When Apple announced its most recent quarterly earnings report last week, CEO Tim Cook assured investors that while iPad sales slumped, enterprise-focused efforts would revive the technology. He was referencing an initiative launched through a partnership with IBM to develop mobile apps and software for the workplace, and one of the most high-profile results of that partnership so far is the development of HealthKit. The software is a Data-as-a-Service tool that helps health care professionals digitize operations through an array of tools and apps.
But it appears that Apple is in legal trouble for HealthKit. Reports emerged Sunday (May 3) that Apple has been sued for patent infringement regarding HealthKit technology by New Jersey-based LMG 3 Marketing and Development Corp.
According to reports, LMG 3 is not a patent troll, and holds two patents related to the digitization and storage of a patient’s medical records on a mobile device. Those patents were granted in 2002, 12 years before Apple unveiled HealthKit and a slew of mobile apps aimed at health care providers. Much of the new tools similarly digitize and store patient records for easy access by those providers.
LMG 3 claims that Apple touted the adoption of these tools by major health care institutions, some of which had already been approached by LMG 3 with its technology.

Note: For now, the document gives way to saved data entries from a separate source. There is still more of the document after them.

(** * metascraper: token readers for page text, meta tags and schema.org data

    A shallow embedding of the Go package [metascraper] (the TokenReader
    interface and the ReaderList, the MetaReader of meta.go, the SchemaReader,
    the PageReader and the Page of page.go, and Scrape) and the properties of
    its token readers.

    Go objects reached through pointers ([*Meta], [*ItemScope]) live in an
    explicit store: a pointer is an index into the store of the reader that
    allocated it, [&T{}] appends a zero value, and a field assignment through a
    pointer rewrites the cell.  [log.Fatalln] and Go run-time panics are
    results of the [outcome] type, threaded through the handlers by a small
    error monad. *)

From Stdlib Require Import Ascii String.
From stdpp Require Import base option list strings gmap.

Open Scope string_scope.
Open Scope list_scope.

(** ** Basic types *)

(** A Go [[]byte]. *)
Abbreviation bytes := (list ascii).

(** [string(b)] for a byte slice [b]. *)
Definition string_of_bytes (b : bytes) : string := string_of_list_ascii b.

(** A pointer into a store. *)
Abbreviation ptr := nat.

(** Go's [error] interface values met in this package. *)
Inductive error : Type :=
  | nil                      (* the nil error *)
  | io_EOF                   (* io.EOF *)
  | Err (msg : string).      (* any other error value *)

#[global] Instance error_eq_dec : EqDecision error.
Proof. solve_decision. Defined.

(** What running a piece of the program leads to. *)
Inductive outcome (A : Type) : Type :=
  | OK (a : A)               (* normal completion *)
  | Fatal (msg : string)     (* log.Fatalln: the message is logged, the process exits *)
  | Panic.                   (* run-time panic: slice bounds out of range *)
Arguments OK {A} a.
Arguments Fatal {A} msg.
Arguments Panic {A}.

#[global] Instance outcome_ret : MRet outcome := @OK.
#[global] Instance outcome_bind : MBind outcome := λ A B f m,
  match m with
  | OK a => f a
  | Fatal msg => Fatal msg
  | Panic => Panic
  end.

(** ** Slices used as stacks *)

(** [s[:len(s)-1]] on a non-empty slice. *)
Definition init {A : Type} (s : list A) : list A := take (length s - 1) s.

(** ** The tokenizer's events (golang.org/x/net/html, an external collaborator)

    [z.Next()] yields one of these until it yields [ErrorToken]; a stream is
    therefore a list of tokens together with the error [z.Err()] reports at
    the [ErrorToken].  A tag token carries what [z.TagName()] returns (name
    and has-attributes flag) and the attributes [z.TagAttr()] hands out. *)
Inductive Token : Type :=
  | TextToken (text : bytes)
  | StartTagToken (tn : string) (hasAttr : bool) (attr : list (string * string))
  | EndTagToken (tn : string)
  | SelfClosingTagToken (tn : string) (hasAttr : bool) (attr : list (string * string))
  | CommentToken (text : bytes)
  | DoctypeToken (text : bytes).

(** [AttrMap]: the loop calls [z.TagAttr()] first and tests [more] afterwards;
    on an exhausted cursor [TagAttr] returns [nil, nil, false]. *)
Fixpoint AttrMap_loop (z : list (string * string)) (attrs : gmap string string)
    : gmap string string :=
  match z with
  | [] => <["" := ""]> attrs
  | (k, v) :: z' =>
      match z' with
      | [] => <[k := v]> attrs
      | _ :: _ => AttrMap_loop z' (<[k := v]> attrs)
      end
  end.

Definition AttrMap (hasAttr : bool) (z : list (string * string)) : gmap string string :=
  if negb hasAttr then ∅ else AttrMap_loop z ∅.

(** [attrs[k]] on a Go map: the zero value when the key is absent. *)
Definition index (attrs : gmap string string) (k : string) : string :=
  default "" (attrs !! k).

(** ** The TokenReader interface and the ReaderList *)

(** The [TokenReader] interface, for a reader acting on state [S]. *)
Module TokenReader.
Record t (S : Type) : Type := mk {
  HandleStart : string → gmap string string → S → outcome S;
  HandleEnd : string → S → outcome S;
  HandleText : bytes → S → outcome S;
  Done : S → outcome S
}.
Arguments mk {S}.
Arguments HandleStart {S}.
Arguments HandleEnd {S}.
Arguments HandleText {S}.
Arguments Done {S}.
End TokenReader.

(** [for _, r := range t.Readers { ... }] *)
Fixpoint each {S : Type} (f : TokenReader.t S → S → outcome S)
    (Readers : list (TokenReader.t S)) (s : S) : outcome S :=
  match Readers with
  | [] => OK s
  | r :: rest => s' ← f r s; each f rest s'
  end.

(** [ReaderList] implements [TokenReader] over a slice of TokenReaders. *)
Definition ReaderList {S : Type} (Readers : list (TokenReader.t S)) : TokenReader.t S :=
  {| TokenReader.HandleStart tn attrs := each (λ r, TokenReader.HandleStart r tn attrs) Readers;
     TokenReader.HandleEnd tn := each (λ r, TokenReader.HandleEnd r tn) Readers;
     TokenReader.HandleText text := each (λ r, TokenReader.HandleText r text) Readers;
     TokenReader.Done := each TokenReader.Done Readers |}.

(** One turn of the loop of [Page.Read] for a token other than [ErrorToken]. *)
Definition feed {S : Type} (readers : TokenReader.t S) (tok : Token) (s : S) : outcome S :=
  match tok with
  | TextToken text => TokenReader.HandleText readers text s
  | StartTagToken tn hasAttr z => TokenReader.HandleStart readers tn (AttrMap hasAttr z) s
  | EndTagToken tn => TokenReader.HandleEnd readers tn s
  | SelfClosingTagToken tn hasAttr z =>
      s' ← TokenReader.HandleStart readers tn (AttrMap hasAttr z) s;
      TokenReader.HandleEnd readers tn s'
  | CommentToken _ | DoctypeToken _ => OK s
  end.

(** The loop of [Page.Read] up to, not including, the [ErrorToken]. *)
Fixpoint run {S : Type} (readers : TokenReader.t S) (toks : list Token) (s : S) : outcome S :=
  match toks with
  | [] => OK s
  | tok :: rest => s' ← feed readers tok s; run readers rest s'
  end.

The plaintiff is arguing that its invention addresses three concerns of patient record storage: data security, rapid accessibility of the information, and universal compatibility with record management software and hardware, and in doing so created a “novel technology” they patented, leading to the development of the MyRECS device.
LMG 3’s complaint not only highlights Apple’s launch of the HealthKit, which the company argues infringes on their patents, but also notes the assertion made by Apple during HealthKit’s unveiling in 2014 that this tool is a “novel system” for the health care force.
“More specifically,” the complaint reads, “during the 2014 event, Apple outlines and claimed to have resolved the very development paradox Plaintiff LMG had successfully overcome in 2002 and 2003, in essentially the same way LMG had.”
Reports said the lawsuit was filed late Thursday (April 30) in New Jersey District Court. Apple has not yet commented publically on the allegations.